He nodded. “Leastways I heard he was. Last night——”
Gloria did not wait for more. She turned and ran back to the building she had quitted only a moment ago, bursting into the front room, demanding earnestly and in words that came with a rush:
“Is my father here? Is he hurt?”
“Your father? Hurt——Say, you ain’t Ben Gaynor’s daughter, are you?”
“Yes, yes. And papa——”
“They had a doctor over from Placerville last night. He’s coming back again this morning some time.”
“Take me to papa. Quick!” said Gloria imperiously. “You should have told me the minute I came.”
“But I didn’t know——”
“Quick!” repeated Gloria.
He showed her to the room, only three doors beyond her own. He moved to open the door but Gloria’s hand was first to the knob; she opened and went in, closing the door softly. She was trembling, frightened, dreading, oppressed by fear of what might be. Though both windows were open the shades were drawn, the light was dim. She made out a man’s form on the bed; there was a white bandage about his head. He stirred and turned half over.
“Papa!” cried Gloria, her voice catching.
She ran to him and went down on her knees at his bedside, her two hands finding his upon the coverlet, clasping them tight. He looked at her in wonderment; Gloria misread the look in his eyes and for a terrible moment thought that he was dying.

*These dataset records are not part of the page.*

Lemma teardownCredential_safe m r resv gc :
  store_wf m → source m resv → safe m (teardownCredential r resv gc).
Proof.
  intros Hwf Hs. unfold teardownCredential. apply safe_bind; [by apply kubeconfigSecretExists_safe|].
  intros x m1 HR. safe_step; [|safe_step]. safe_step; [|safe_step].
  apply safe_bind; [apply emitConsumerCleanup_safe; eauto using source_rely with fed|]. intros e m2 HR2.
  safe_step; [safe_step|]. apply safe_bind; [apply anyOtherSibling_safe; eauto with fed|].
  intros o m3 HR3. safe_step; [|safe_step]. safe_step; [safe_step|].
  apply safe_bind.
  { eapply ensureSharedPI_safe; [eauto with fed| |apply providerCleanup_schema].
    eapply source_rely; [exact Hs|]. eapply rely_trans; [exact HR|]. by eapply rely_trans. }
  intros e2 m4 HR4.
  safe_step; [safe_step|]. apply safe_bind.
  - unfold deleteKubeconfigSecret. apply safe_bind; [|intros; safe_step].
    apply safe_del. intros. apply safe_change_secret.
  - intros e3 m5 HR5. safe_step; safe_step.
Qed.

“Gloria!” he said in amazement. “Here——”
“Oh, papa!”
To Ben Gaynor this unannounced coming of his daughter partook of the nature of an apparition and of a miracle. At first he would not believe his senses, fearing that he had just gone off his head. Then it was that the look in his eyes frightened her. But the hands gripping his were flesh-and-blood hands, and, besides, Ben Gaynor was a very matter-of-fact man, little given to prolonged fanciful ideas, even after a night of pain and mental distress.
“By the Lord, we’ll nail their hides to our barn door yet!” were his first words of greeting. He hitched himself up against his pillows.
“What in the world happened?” Gloria asked after a sigh of relief.
“How you happened to be here gets me,” said Gaynor. “It’s like magic. You didn’t hear down in San Francisco that I was hurt, did you?”
“No. I—I just happened to be here. You see, papa——”
“That’ll come later,” he broke in. “You’re here; that’s all that counts. You’re going to do something for me.”
Anything, thought Gloria. And she was glad that he did not seek just now the explanation of her presence here; of course she would tell him everything—later. But she was still confused—“Mrs. Gratton “! Did she, down in the depths of her frivolous girl-heart, want to be that? Had she glimpsed, when she so gaily left San Francisco last night, that this escapade was something more than a mere “lark”?